Per fare una sperimentazione però, bisogna avere delle strutture che la consentano, o meglio degli individui preminenti che consentano l’utilizzazione di tali strutture; bisognerebbe avere cioè l’avallo o di un esimio professore universitario o preside di facoltà, o di un potente politico, oppure di un influente prelato. In caso contrario qualsiasi idea resta lettera morta.

Considerando poi, anche per esperienza personale, che il più delle volte i professori universitari sono sclerotici e altezzosi, i prelati disinteressati alla rivoluzione, i politici collusi e utilitaristi, non c’è da meravigliarsi come i presupposti di un rinnovamento del pensiero vengano relegati nella sfera dei miraggi.

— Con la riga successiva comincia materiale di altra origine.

(* ===== verification/Uuid.v ===== *)
(** * UUIDs as text

    The canonical 8-4-4-4-12 form the server side prints (vless.rs and
    handshake.rs contain the same [format!]) and the client's reader
    [parse_uuid] (client/src/main.rs). *)
From S2P Require Import Prelude RustStd Crates.

Definition hyphen : Z := 45.

(** [format!("{}-{}-{}-{}-{}", &hex[0..8], ..., &hex[20..32])] over [hex::encode]. *)
Definition format_uuid {E} `{Hex} (uuid_bytes : bytes) : result E bytes :=
  let uuid_hex := hex_encode uuid_bytes in
  p1 ← slice uuid_hex 0 8;
  p2 ← slice uuid_hex 8 12;
  p3 ← slice uuid_hex 12 16;
  p4 ← slice uuid_hex 16 20;
  p5 ← slice uuid_hex 20 32;
  Ok (join [hyphen] [p1; p2; p3; p4; p5]).

(** The loop of [parse_uuid]: byte [i] is read from [hex[2i..2i+2]]. *)
Fixpoint parse_uuid_loop {E} (hex : bytes) (i n : nat) : result E bytes :=
  match n with
  | O => Ok []
  | S n' =>
      s ← slice hex (i * 2) (i * 2 + 2);
      rest ← parse_uuid_loop hex (S i) n';
      Ok (default 0 (from_str_radix 8 16 s) :: rest)
  end.

(** [parse_uuid]. *)
Definition parse_uuid {E} (s : bytes) : result E bytes :=
  let hex := List.filter is_ascii_hexdigit s in
  parse_uuid_loop hex 0 16.

(** ** Lemmas *)

Section with_hex.
Context `{HL : !HexLaws H}.

Lemma hex_encode_length l : wf_bytes l -> length (hex_encode l) = (2 * length l)%nat.
Proof.
  intros Hl. rewrite hex_encode_digits by done. clear Hl.
  induction l as [|b l IH]; [done|]. cbn in IH |- *. rewrite IH. lia.
Qed.

Lemma format_uuid_ok {E} b :
  wf_bytes b -> length b = 16%nat ->
  let h := hex_encode b in
  format_uuid (E:=E) b =
    Ok (join [hyphen] [take 8 h; take 4 (drop 8 h); take 4 (drop 12 h); take 4 (drop 16 h);
                       take 12 (drop 20 h)]).
Proof.
  intros Hb Hl h. pose proof (hex_encode_length b Hb) as Hh. rewrite Hl in Hh. fold h in Hh.
  unfold format_uuid. fold h.
  rewrite !slice_ok by lia. reflexivity.
Qed.

Lemma format_uuid_no_panic {E} b :
  wf_bytes b -> length b = 16%nat -> no_panic (format_uuid (E:=E) b).
Proof. intros. by rewrite format_uuid_ok. Qed.
Lemma format_uuid_not_err {E} b (e : E) :
  wf_bytes b -> length b = 16%nat -> format_uuid b <> Err e.
Proof. intros. by rewrite format_uuid_ok. Qed.

Lemma digit_char_hex d : 0 <= d < 16 -> is_ascii_hexdigit (digit_char d) = true.
Proof.
  intros. unfold is_ascii_hexdigit, digit_char, between. destruct (Z.ltb_spec d 10); lia.
Qed.

Lemma hex_encode_hexdigits b :
  wf_bytes b -> Forall (fun c => is_ascii_hexdigit c = true) (hex_encode b).
Proof.
  intros Hb. rewrite hex_encode_digits by done.
  induction Hb as [|x b Hx Hb IH]; [constructor|]. unfold is_byte in Hx. cbn.
  pose proof (Z.mod_pos_bound x 16 ltac:(lia)). pose proof (Z.div_mod x 16 ltac:(lia)).
  repeat constructor; [apply digit_char_hex; lia..|done].
Qed.

Lemma filter_hexdigits l :
  Forall (fun c => is_ascii_hexdigit c = true) l -> List.filter is_ascii_hexdigit l = l.
Proof. induction 1 as [|c l Hc Hl IH]; [done|]. cbn. by rewrite Hc, IH. Qed.

Lemma filter_hyphen l : List.filter is_ascii_hexdigit (hyphen :: l) = List.filter is_ascii_hexdigit l.
Proof. done. Qed.

Lemma from_str_radix_hex_byte b :
  is_byte b -> from_str_radix 8 16 [digit_char (b / 16); digit_char (b mod 16)] = Some b.
Proof.
  intros Hb. assert (Forall (fun b => from_str_radix 8 16 [digit_char (b / 16); digit_char (b mod 16)] = Some b) octets) as Ho.
  { apply (bool_decide_unpack _). vm_compute. exact I. }
  by apply (octets_forall _ b Ho).
Qed.

Lemma parse_uuid_loop_hex {E} pre b i :
  wf_bytes b -> length pre = (i * 2)%nat ->
  parse_uuid_loop (E:=E) (pre ++ hex_encode b) i (length b) = Ok b.
Proof.
  intros Hb. rewrite (hex_encode_digits b Hb). revert pre i.
  induction Hb as [|x b Hx Hb IH]; intros pre i Hl; [done|].
  cbn [length parse_uuid_loop flat_map]. rewrite slice_ok by (rewrite !length_app; cbn; lia).
  replace (i * 2 + 2 - i * 2)%nat with 2%nat by lia. rewrite <- Hl, drop_app_length.
  cbn [mbind result_bind]. rewrite app_assoc, IH by (rewrite length_app; cbn; lia).
  cbn [mbind result_bind]. cbn [take app]. by rewrite from_str_radix_hex_byte by done.
Qed.

Lemma parse_format_uuid {E} b s :
  wf_bytes b -> length b = 16%nat -> format_uuid (E:=E) b = Ok s -> parse_uuid (E:=E) s = Ok b.
Proof.
  intros Hb Hl Hs. rewrite format_uuid_ok in Hs by done. injection Hs as <-.
  unfold parse_uuid. cbn [join app]. repeat rewrite ?List.filter_app, ?filter_hyphen.
  pose proof (hex_encode_hexdigits b Hb) as Hd.
  pose proof (hex_encode_length b Hb) as Hh. rewrite Hl in Hh.
  set (h := hex_encode b) in *.
  rewrite !filter_hexdigits by (repeat first [apply Forall_take | apply Forall_drop]; done).
  assert (take 8 h ++ take 4 (drop 8 h) ++ take 4 (drop 12 h) ++ take 4 (drop 16 h) ++ take 12 (drop 20 h) = h) as ->.
  { rewrite (app_assoc (take 8 h)), take_take_drop, (app_assoc (take (8 + 4) h)).
    rewrite (take_take_drop h (8 + 4)), (app_assoc (take _ h)), (take_take_drop h (8 + 4 + 4)).
    rewrite (take_take_drop h (8 + 4 + 4 + 4)). apply take_ge. lia. }
  rewrite <- Hl. by apply (parse_uuid_loop_hex []).
Qed.
End with_hex.

Lemma parse_uuid_loop_outcome {E} hex i n :
  if ((i + n) * 2 <=? length hex)%nat || (n =? 0)%nat
  then exists b, parse_uuid_loop (E:=E) hex i n = Ok b /\ length b = n
  else parse_uuid_loop (E:=E) hex i n = Panic.
Proof.
  revert i; induction n as [|n IH]; intros i; cbn [parse_uuid_loop].
  { rewrite orb_true_r. by exists []. }
  specialize (IH (S i)). rewrite orb_false_r.
  destruct (Nat.leb_spec ((i + S n) * 2) (length hex)) as [Hle|Hgt].
  - rewrite slice_ok by lia. cbn [mbind result_bind].
    destruct (Nat.leb_spec ((S i + n) * 2) (length hex)); [|lia].
    destruct IH as (b & -> & <-). eexists. by split.
  - destruct (Nat.leb_spec ((S i + n) * 2) (length hex)); [lia|].
    unfold slice. destruct (Nat.leb_spec (i * 2 + 2) (length hex)).
    + rewrite orb_false_l in IH. destruct (Nat.eqb_spec n 0); [lia|].
      destruct (i * 2 <=? i * 2 + 2)%nat; [|done]. cbn [andb mbind result_bind]. by rewrite IH.
    + by rewrite andb_false_r.
Qed.

(** ** Properties *)

(** The server's canonical UUID text and the client's [parse_uuid] are inverse: for
    every 16-byte UUID the server-side [format!] does not panic, produces the lower-case
    8-4-4-4-12 form (36 characters, hyphens at 8, 13, 18 and 23), and the client reads the
    same 16 bytes back from it. *)
Theorem uuid_text_roundtrip {E} `{HL : !HexLaws H} (b : bytes) :
  wf_bytes b -> length b = 16%nat ->
  exists s, format_uuid (E:=E) b = Ok s /\ length s = 36%nat /\
    (forall i, i ∈ [8; 13; 18; 23]%nat -> s !! i = Some hyphen) /\
    parse_uuid (E:=E) s = Ok b.
Proof.
  intros Hb Hl. eexists. split; [by apply format_uuid_ok|].
  pose proof (hex_encode_length b Hb) as Hh. rewrite Hl in Hh.
  split; [|split].
  - cbn [join]. repeat rewrite ?length_app, ?length_take, ?length_drop. rewrite Hh. done.
  - set (h := hex_encode b) in *. do 32 (destruct h as [|? h]; [done|]). destruct h; [|done].
    intros i Hi. rewrite !list_elem_of_In in Hi. by destruct Hi as [<-|[<-|[<-|[<-|[]]]]].
  - eapply parse_format_uuid; [done|done|]. by apply format_uuid_ok.
Qed.

Lemma uuid_text_roundtrip_witness :
  exists s, format_uuid (E:=unit) (H:=std_hex) (seqZ 240 16) = Ok s /\ length s = 36%nat /\
    (forall i, i ∈ [8; 13; 18; 23]%nat -> s !! i = Some hyphen) /\
    parse_uuid (E:=unit) s = Ok (seqZ 240 16).
Proof.
  apply (uuid_text_roundtrip (HL:=std_hex_laws)); [|done]. by apply (bool_decide_unpack _).
Defined.

(** The client's [parse_uuid] panics exactly when its argument holds fewer than 32
    hexadecimal digits; otherwise it yields 16 bytes, whatever else the argument contains. *)
Theorem parse_uuid_panics_iff {E} (s : bytes) :
  let hex := List.filter is_ascii_hexdigit s in
  (parse_uuid (E:=E) s = Panic <-> (length hex < 32)%nat) /\
  ((32 <= length hex)%nat <-> exists b, parse_uuid (E:=E) s = Ok b /\ length b = 16%nat).
Proof.
  intros hex. unfold parse_uuid. fold hex.
  pose proof (parse_uuid_loop_outcome (E:=E) hex 0 16) as H. cbn [Nat.add Nat.eqb] in H.
  rewrite orb_false_r in H. destruct (Nat.leb_spec (16 * 2) (length hex)).
  - destruct H as (b & -> & Hb). split; split; intros; try done; try lia. by exists b.
  - rewrite H. split; split; intros; try done; try lia. by destruct H1 as (? & ? & ?).
Qed.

Lo sbarramento della procedura sperimentale così concepita e codificata dunque, è un elemento esiziale per i malati e per la società, perché mette fuori gioco qualsiasi pura risorsa creativa e innovativa. È il vero nemico del progresso, perché è troppo sovrastrutturata e condizionata da forze estranee alla ricerca pura, quella del pensiero.

Terza considerazione, il blocco economico: Se al povero ricercatore fanno difetto le giuste  conoscenze o le capacità di arruffianamento nei confronti di esponenti notabili, questi può far sempre conto sul diritto di poter effettuare degli studi per proprio conto, purché siano conformi alle norme vigenti.

Qui però esiste un altro ostacolo insormontabile, quello economico. Se difatti il ricercatore non è un magnate dell’industria o delle finanza, e non è nemmeno un emiro o un rampollo di nobile discendenza, non si capisce come può condurre a temine una ricerca con i crismi della legalità, dal momento che per ottemperare a questa dovrebbe sborsare di propria tasca ingenti somme di denaro; basta pensare alle varie fasi (1, 2, 3 ecc) previste per qualsiasi sperimentazione medica, per attuare le quali occorrono in genere milioni di euro.

 

Conclusione: La sperimentazione canonica è consentita solo se si seguono le regole che fanno comodo a chi ha in mano il potere, politico o economico; il resto sono solo parole al vento.

È la società, tramite i politici, che dovrebbe tutelare le menti più fertili, consentendo loro di sperimentare in libertà le loro idee.

Al contrario essa oggi, con la scusa di tutelare i cittadini ritenuti ignoranti, tutela solo gli interessi dei potenti, a danno dei malati.

Del resto, la storia ci insegna come l’atteggiamento paterno dei sovrani nei confronti del popolo ignorante, è stato sempre e solo una scusa per perseguire i propri sordidi interessi.